::: Given data

(* ===== verification/EvaFiles.v ===== *)
(** * The files of the applications

    The effect of each operation on the tree of files, the layout of the image
    directory, and its first invariant: whatever fails, metadata files hold
    complete documents of their applications, and nothing outside of the
    directories of the named applications changes. *)

From S2P Require Import Prelude Strconv GoNet GoPath EvaMeta EvaEnv EvaDeploy EvaLife EvaInv.
From stdpp Require Import prelude strings list gmap.
From Stdlib Require Import ZArith.

Local Open Scope Z_scope.

(** ** Calls of [os] *)

Section os.
Context {D : Type}.
Implicit Types (T : gmap path (fnode D)) (P : Fs D → Prop).

Lemma preserves_fs_call {A} P (op : gmap path (fnode D) → (A + os_error) * gmap path (fnode D))
    broken :
  (∀ T fs fs', P (mkFs T fs) → fs' = tail fs → P (mkFs (op T).2 fs')) →
  (∀ T f fs, P (mkFs T (Some f :: fs)) → P (mkFs (broken f T) fs)) →
  preserves P (fs_call op broken).
Proof.
  intros Hop Hb [T fs] HP. unfold fs_call. simpl.
  destruct fs as [|[f|] fs]; [| exact (Hb T f fs HP)|];
    destruct (op T) as [r T'] eqn:E; simpl.
  - specialize (Hop T [] [] HP eq_refl). by rewrite E in Hop.
  - specialize (Hop T (None :: fs) fs HP eq_refl). by rewrite E in Hop.
Qed.

Lemma under_app p q : under p (p ++ q) = true.
Proof. unfold under. apply bool_decide_eq_true_2. by rewrite take_app_length. Qed.

Lemma under_refl p : under p p = true.
Proof. rewrite <-(app_nil_r p) at 2. apply under_app. Qed.

Lemma is_dir_app T p e : e ≠ "" → is_dir T (p ++ [e]) = true ↔ T !! (p ++ [e]) = Some Dir.
Proof.
  intros He. unfold is_dir. destruct (p ++ [e]) as [|[] []] eqn:E; try (repeat case_match; naive_solver).
  - by destruct p.
  - destruct p as [|x p]; [injection E as ->; done|]. destruct p; discriminate E.
Qed.

Lemma parent_app p e : parent (p ++ [e]) = p.
Proof. unfold parent. apply removelast_last. Qed.
End os.

(** ** Layout *)

Lemma plain_names :
  plain metadataFileName ∧ plain deployedFileName ∧ plain imageFileName.
Proof. split_and!; (apply plain_intro; [reflexivity|set_solver]). Qed.

Section layout.
Context (root : path).

Definition app_dir (id : string) : path := root ++ [id].
Definition file_of (id name : string) : path := app_dir id ++ [name].

Lemma file_of_inj id name id' name' :
  file_of id name = file_of id' name' → id = id' ∧ name = name'.
Proof.
  unfold file_of, app_dir. intros E. apply app_inj_tail in E as [E ->].
  by apply app_inj_tail in E as [_ ->].
Qed.

Lemma file_of_dir id name id' : file_of id name ≠ app_dir id'.
Proof.
  unfold file_of, app_dir. intros E%(f_equal length). rewrite !length_app in E. simpl in E. lia.
Qed.

Lemma under_file id name : under (app_dir id) (file_of id name) = true.
Proof. apply under_app. Qed.

Lemma not_under_file id id' name : id ≠ id' → under (app_dir id) (file_of id' name) = false.
Proof.
  intros Hne. unfold under, file_of, app_dir. apply bool_decide_eq_false_2. intros E.
  rewrite length_app in E. simpl in E.
  rewrite <-app_assoc in E. rewrite take_app_add in E. simpl in E.
  by apply app_inj_tail in E as [_ ->].
Qed.
End layout.

(** The application lives in the image directory under its own name, and its
    source has been taken over into the URL. *)
Record app_ok (cfg : EvaConfig) (ids : string → Prop) (d : DeployedApp) : Prop := {
  ao_ids : ids (da_Id d);
  ao_path : da_Path d = app_dir (RootPath cfg) (da_Id d);
  ao_source : app_Source (da_App d) = None;
  ao_type : da_Type d = Container ∨ da_Type d = VM;
}.

Section paths.
Context (cfg : EvaConfig) (ids : string → Prop) (d : DeployedApp).
Context (Hd : app_ok cfg ids d).
Abbreviation root := (RootPath cfg).

Lemma meta_path : metadataFilePath d = file_of root (da_Id d) metadataFileName.
Proof.
  unfold metadataFilePath. rewrite path_Join_plain by apply plain_names.
  by rewrite (ao_path _ _ _ Hd).
Qed.

Lemma tmp_path : tmpfile d = file_of root (da_Id d) "metadata.json.tmp".
Proof.
  unfold tmpfile, add_suffix. rewrite meta_path. unfold file_of. rewrite rev_unit.
  cbn [rev]. by rewrite rev_involutive.
Qed.

Lemma deployed_path : deployedFilePath d = file_of root (da_Id d) deployedFileName.
Proof.
  unfold deployedFilePath. rewrite path_Join_plain by apply plain_names.
  by rewrite (ao_path _ _ _ Hd).
Qed.

Lemma image_path : ImageFilePath d = file_of root (da_Id d) imageFileName.
Proof.
  unfold ImageFilePath. rewrite path_Join_plain by apply plain_names.
  by rewrite (ao_path _ _ _ Hd).
Qed.
End paths.

(** ** Outcomes of calls *)

Section cases.
Context {D : Type}.
Implicit Types (s : Fs D) (p q : path).

Lemma fs_call_cases {A} op broken s :
  (∃ f, fs_call (A:=A) op broken s
        = (Ret (inr (ErrOther (f_msg f))), mkFs (broken f (fs_tree s)) (tail (fs_faults s))))
  ∨ fs_call op broken s
    = (Ret (op (fs_tree s)).1, mkFs (op (fs_tree s)).2 (tail (fs_faults s))).
Proof.
  destruct s as [T [|[f|] fs]]; unfold fs_call; simpl.
  - right. by destruct (op T).
  - left. by exists f.
  - right. by destruct (op T).
Qed.

(** Without faults a call does what it says. *)
Lemma fs_call_ok {A} op broken s :
  fs_faults s = [] →
  fs_call (A:=A) op broken s = (Ret (op (fs_tree s)).1, mkFs (op (fs_tree s)).2 []).
Proof. destruct s as [T fs]. simpl. intros ->. unfold fs_call. simpl. by destruct (op T). Qed.

Ltac fs_cases :=
  match goal with
  | |- context [fs_call ?op ?br ?s] =>
      destruct (fs_call_cases op br s) as [[? E]|E]; rewrite E; clear E;
      do 2 eexists; (split; [reflexivity|]); simpl
  end.

Lemma fs_Create_cases p s :
  ∃ r s', fs_Create p s = (Ret r, s') ∧
    ((∃ e, r = inr e) ∧ fs_tree s' = fs_tree s
     ∨ r = inl tt ∧ fs_tree s' = <[p := File (Text "")]> (fs_tree s)).
Proof. unfold fs_Create. fs_cases; repeat case_match; naive_solver. Qed.

Lemma fs_Write_cases p c s :
  ∃ r s', fs_Write p c s = (Ret r, s') ∧
    ((∃ e c', r = inr e ∧ fs_tree s' = <[p := File c']> (fs_tree s))
     ∨ r = inl tt ∧ fs_tree s' = <[p := File c]> (fs_tree s)).
Proof. unfold fs_Write. fs_cases; naive_solver. Qed.

Lemma fs_Rename_cases p q s :
  ∃ r s', fs_Rename p q s = (Ret r, s') ∧
    ((∃ e, r = inr e) ∧ fs_tree s' = fs_tree s
     ∨ r = inl tt ∧ ∃ c, fs_tree s !! p = Some (File c)
       ∧ fs_tree s' = <[q := File c]> (delete p (fs_tree s))).
Proof. unfold fs_Rename. fs_cases; repeat case_match; naive_solver. Qed.

Lemma fs_Mkdir_cases p s :
  ∃ r s', fs_Mkdir p s = (Ret r, s') ∧
    (fs_tree s' = fs_tree s ∨ r = inl tt ∧ fs_tree s' = <[p := Dir]> (fs_tree s)).
Proof. unfold fs_Mkdir. fs_cases; repeat case_match; naive_solver. Qed.

Lemma fs_ReadFile_cases p s :
  ∃ r s', fs_ReadFile p s = (Ret r, s') ∧ fs_tree s' = fs_tree s
    ∧ (∀ c, r = inl c → fs_tree s !! p = Some (File c)).
Proof. unfold fs_ReadFile. fs_cases; repeat case_match; naive_solver. Qed.

Lemma fs_Open_same p s : fs_tree (fs_Open p s).2 = fs_tree s.
Proof. unfold fs_Open. by destruct (fs_call_cases (λ T, (match T !! p with Some _ => inl tt
    | None => inr ErrNotExist end, T)) (λ _ T, T) s) as [[? ->]| ->]. Qed.

Lemma fs_Remove_cases p s :
  ∃ r s', fs_Remove p s = (Ret r, s') ∧
    (fs_tree s' = fs_tree s ∨ fs_tree s' = delete p (fs_tree s)).
Proof. unfold fs_Remove. fs_cases; repeat case_match; naive_solver. Qed.

(** What a removal of a tree leaves lies in the old tree, and everything
    outside of it is left. *)
Lemma fs_RemoveAll_cases p s :
  ∃ r s', fs_RemoveAll p s = (Ret r, s') ∧
    ∀ q, fs_tree s' !! q = fs_tree s !! q ∨ under p q = true ∧ fs_tree s' !! q = None.
Proof.
  unfold fs_RemoveAll. fs_cases; intros q; rewrite map_lookup_filter;
    destruct (fs_tree s !! q) eqn:E; simpl; auto; case_guard; simpl; auto;
    right; (split; [|done]); apply not_false_is_true; naive_solver.
Qed.
End cases.

(** ** Effects *)

(** What [Save] leaves: the tree as it was (with the directory made), with a
    temporary file, or with the new document in the place of the old one; only
    the last is reported as success. *)
Definition save_effect (u : bool) (d : DeployedApp) (T T' : gmap path (fnode AppData))
    (err : error) : Prop :=
  ∃ T1, (T1 = T ∨ u = false ∧ T1 = <[da_Path d := Dir]> T) ∧
    (T' = T1 ∧ err ≠ None
     ∨ (∃ c, T' = <[tmpfile d := File c]> T1) ∧ err ≠ None
     ∨ T' = <[metadataFilePath d := File (Doc (da_Data d))]> (delete (tmpfile d) T1)
       ∧ err = None).
(* ===== verification/EvaStored.v ===== *)
(** * Calls on a disk that works

    The applications that the image directory stores, as a function of the
    tree, and what each call does to it. *)

From S2P Require Import Prelude Strconv GoNet GoPath EvaMeta EvaEnv EvaDeploy EvaLife EvaInv EvaFiles EvaGood EvaSettle.
From stdpp Require Import prelude strings list gmap.
From Stdlib Require Import ZArith.

Local Open Scope Z_scope.

Section stored.
Context (cfg : EvaConfig).
Abbreviation root := (RootPath cfg).
Abbreviation Ok := (app_ok cfg plain).
Abbreviation Tree := (gmap path (fnode AppData)).
Implicit Types (T : Tree) (id : string).

Definition stored T id : option DeployedApp :=
  match T !! file_of root id metadataFileName with
  | Some (File (Doc a)) =>
      Some (match T !! file_of root id deployedFileName with
            | Some (File (Text t)) =>
                mkDeployedApp a true (String.substring 0 (String.length t - 1) t) (app_dir root id)
            | _ => mkDeployedApp a false "" (app_dir root id)
            end)
  | _ => None
  end.

Lemma stored_ext T T' id :
  (∀ name, T !! file_of root id name = T' !! file_of root id name) → stored T id = stored T' id.
Proof. intros E. unfold stored. by rewrite !E. Qed.

Lemma stored_ok T id d : good_tree cfg T → plain id → stored T id = Some d → Ok d ∧ da_Id d = id.
Proof.
  intros HT Hid. unfold stored. destruct (T !! file_of root id metadataFileName) as [n|] eqn:E; [|done].
  destruct (g_docs _ _ HT _ _ Hid E) as (a & -> & Ha & Hs & Ht). intros [= <-].
  repeat case_match; (split; [split|]; simpl); unfold da_Id, da_App; simpl; by rewrite ?Ha.
Qed.

(** The directory of a stored application is there. *)
Lemma stored_dir T id d : good_tree cfg T → plain id → stored T id = Some d → T !! da_Path d = Some Dir.
Proof.
  intros HT Hid. unfold stored. destruct (T !! file_of root id metadataFileName) as [n|] eqn:E; [|done].
  destruct (g_file _ _ HT _ _ _ Hid E) as [_ Hd]. intros. by repeat case_match; simplify_eq.
Qed.

Lemma ReadFile_good p T :
  fs_ReadFile p (mkFs T [])
  = (Ret (match T !! p with
          | Some (File c) => inl c
          | Some Dir => inr (ErrOther "is a directory")
          | None => inr ErrNotExist
          end), mkFs T []).
Proof. unfold fs_ReadFile. by rewrite fs_call_ok. Qed.

(** Reading gives the stored application. *)
Lemma Load_doc id T a :
  plain id → T !! file_of root id metadataFileName = Some (File (Doc a)) →
  app_Id (ad_App a) = id → app_Source (ad_App a) = None →
  (∀ n, T !! file_of root id deployedFileName = Some n → ∃ t, n = File (Text t) ∧ t ≠ "") →
  ∃ d, stored T id = Some d ∧ da_Data d = a ∧ Load root id (mkFs T []) = (Ret (inl d), mkFs T []).
Proof.
  intros Hid E Ha Hs Hdep. unfold Load, stored.
  assert (str_empty id = false) as -> by (apply bool_decide_eq_false_2, Hid).
  unfold appPath. rewrite (path_Join_plain root) by done.
  rewrite !path_Join_plain by apply plain_names.
  fold (app_dir root id). fold (file_of root id metadataFileName).
  fold (file_of root id deployedFileName).
  rewrite (bind_ret _ _ _ _ _ (ReadFile_good _ _)), E.
  unfold unmarshal_AppData. rewrite bool_decide_eq_true_2 by done.
  assert (str_empty (app_Id (ad_App a)) = false) as ->.
  { unfold str_empty. rewrite Ha. apply bool_decide_eq_false_2, Hid. }
  rewrite (bind_ret _ _ _ _ _ (ReadFile_good _ _)).
  destruct (T !! file_of root id deployedFileName) as [n|] eqn:E2; [|by eexists].
  destruct (Hdep n eq_refl) as (t & -> & Ht'). destruct t; [done|by eexists].
Qed.

Lemma Load_good id f :
  plain id → good cfg f →
  ∃ e, Load root id f = (Ret (match stored (fs_tree f) id with Some d => inl d | None => inr e end), f).
Proof.
  intros Hid Hf. pose proof (g_tree _ _ Hf) as HT. rewrite (good_eta _ _ Hf). simpl.
  set (T := fs_tree f) in *.
  destruct (T !! file_of root id metadataFileName) as [n|] eqn:E.
  - destruct (g_docs _ _ HT _ _ Hid E) as (a & -> & Ha & Hs & Ht). exists "".
    destruct (Load_doc id T a Hid E Ha Hs (λ n, g_deployed _ _ HT id n Hid)) as (d & -> & _ & EL).
    exact EL.
  - unfold stored. rewrite E. unfold Load.
    assert (str_empty id = false) as -> by (apply bool_decide_eq_false_2, Hid).
    unfold appPath. rewrite (path_Join_plain root), !path_Join_plain by (done || apply plain_names).
    fold (app_dir root id). fold (file_of root id metadataFileName).
    rewrite (bind_ret _ _ _ _ _ (ReadFile_good _ _)), E. by eexists.
Qed.

(** Saving an application that is stored replaces its description. *)
Lemma stored_saved T d :
  Ok d → stored (saved d T) (da_Id d)
         = Some (match T !! file_of root (da_Id d) deployedFileName with
                 | Some (File (Text t)) =>
                     mkDeployedApp (da_Data d) true (String.substring 0 (String.length t - 1) t)
                       (app_dir root (da_Id d))
                 | _ => mkDeployedApp (da_Data d) false "" (app_dir root (da_Id d))
                 end).
Proof.
  intros Hd. unfold stored, saved. rewrite (meta_path _ _ _ Hd), (tmp_path _ _ _ Hd).
  rewrite lookup_insert_eq, lookup_insert_ne, lookup_delete_ne; [done|..];
    intros [_ E]%file_of_inj; discriminate E.
Qed.

Lemma stored_other T id' d : Ok d → id' ≠ da_Id d → stored (saved d T) id' = stored T id'.
Proof.
  intros Hd Hne. apply stored_ext. intros name. unfold saved.
  rewrite (meta_path _ _ _ Hd), (tmp_path _ _ _ Hd).
  rewrite lookup_insert_ne, lookup_delete_ne; [done|..]; by intros [E _]%file_of_inj.
Qed.

(** The status of a stored application is changed in place. *)
Lemma stored_status T id d st :
  good_tree cfg T → plain id → stored T id = Some d →
  stored (saved (with_status st d) T) id = Some (with_status st d).
Proof.
  intros HT Hid Hs. destruct (stored_ok _ _ _ HT Hid Hs) as [Hd Hi].
  assert (Ok (with_status st d)) as Hd' by (by apply (kept_good cfg)).
  pose proof (stored_saved T _ Hd') as E. change (da_Id (with_status st d)) with (da_Id d) in E.
  rewrite Hi in E. rewrite E. f_equal. revert Hs. unfold stored.
  destruct (T !! file_of root id metadataFileName) as [[|[a|]]|]; try done.
  destruct (T !! file_of root id deployedFileName) as [[|[|t]]|]; by intros [= <-].
Qed.
End stored.

(** ** Calls *)

Section calls.
Context `{EvaWorld} (cfg : EvaConfig).
Abbreviation root := (RootPath cfg).
Abbreviation Ok := (app_ok cfg plain).
Implicit Types (s : Eva) (id : string).

Definition tree_of s : gmap path (fnode AppData) := fs_tree (ev_fs s).

Lemma fs_Load_good id s :
  plain id → on_files (good cfg) s →
  ∃ e, fs (Load root id) s
       = (Ret (match stored cfg (tree_of s) id with Some d => inl d | None => inr e end), s).
Proof.
  intros Hid Hs. destruct (Load_good cfg id _ Hid Hs) as [e E]. exists e. unfold fs. rewrite E.
  by destruct s.
Qed.

(** Containers and domains that can be commanded have an identifier. *)
Lemma handler_good id s :
  plain id → on_files (good cfg) s →
  ∃ e, getAppLifecycleHandler cfg id s
       = (Ret (match stored cfg (tree_of s) id with
               | Some d => if str_empty (da_DeployedID d) then inr e else inl d
               | None => inr e
               end), s).
Proof.
  intros Hid Hs. destruct (fs_Load_good id s Hid Hs) as [e0 EL].
  unfold getAppLifecycleHandler, try. rewrite (bind_ret _ _ _ _ _ EL).
  destruct (stored _ _ _) as [d|]; [|by eexists]. destruct (str_empty _); by eexists.
Qed.

Lemma Save_status_good id s d st :
  plain id → on_files (good cfg) s → stored cfg (tree_of s) id = Some d →
  ∃ s', fs (Save true (with_status st d)) s = (Ret None, s')
    ∧ tree_of s' = saved (with_status st d) (tree_of s)
    ∧ ev_ext s' = ev_ext s ∧ on_files (good cfg) s'.
Proof.
  intros Hid Hs Hd. pose proof (g_tree _ _ Hs) as HT.
  destruct (stored_ok cfg _ _ _ HT Hid Hd) as [Ho _]. pose proof (stored_dir cfg _ _ _ HT Hid Hd) as Hdir.
  assert (Ok (with_status st d)) as Ho' by (by apply (kept_good cfg)).
  destruct (Save_good cfg true (with_status st d) _ Ho' HT (or_intror Hdir)) as [E Hg].
  change (da_Path (with_status st d)) with (da_Path d) in *. rewrite insert_id in E, Hg by done.
  unfold fs. rewrite (good_eta _ _ Hs), E. eexists. split; [done|]. do 2 (split; [done|]). by split.
Qed.

Definition commandable (target : Status) (d : DeployedApp) : Prop :=
  da_DeployedID d ≠ "" ∧ target ∈ allowed_targets (da_Status d).

#[global] Instance commandable_dec target d : Decision (commandable target d).
Proof. unfold commandable. apply _. Defined.

(** What the common part of [Start], [Stop] and [Restart] answers. *)
Lemma command_good target start id s :
  plain id → on_files (good cfg) s →
  ∃ r s', command cfg target start id s = (Ret r, s') ∧
    ((∃ d, stored cfg (tree_of s) id = Some d ∧ commandable target d
        ∧ r = inl (Some (start (with_status target d)))
        ∧ tree_of s' = saved (with_status target d) (tree_of s)
        ∧ ev_ext s' = ev_ext s ∧ on_files (good cfg) s')
     ∨ (∀ d, stored cfg (tree_of s) id = Some d → ¬ commandable target d)
        ∧ (∃ e, r = inr e) ∧ s' = s).
Proof.
  intros Hid Hs. destruct (handler_good id s Hid Hs) as [e0 EL].
  unfold command. rewrite (bind_ret _ _ _ _ _ EL). clear EL.
  destruct (stored cfg (tree_of s) id) as [d|] eqn:Hd.
  2: { do 2 eexists. split; [done|]. right. by split; [|split; [eexists|]]. }
  unfold str_empty. case_bool_decide as He.
  { do 2 eexists. split; [done|]. right. split; [by intros ? [= <-] []|]. by split; [eexists|]. }
  unfold IsChangeAllowed. case_bool_decide as Ha.
  - destruct (Save_status_good id s d target Hid Hs Hd) as (s' & E & HT & Hx & Hg).
    unfold updateStatus. rewrite (bind_ret _ _ _ _ _ E). do 2 eexists. split; [done|]. left.
    by exists d.
  - do 2 eexists. split; [done|]. right. split; [by intros ? [= <-] []|]. by split; [eexists|].
Qed.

::::::

Task description
Filter the data above, keeping only lines that include the string "outside".

Task output
    complete documents of their applications, and nothing outside of the
    outside of it is left. *)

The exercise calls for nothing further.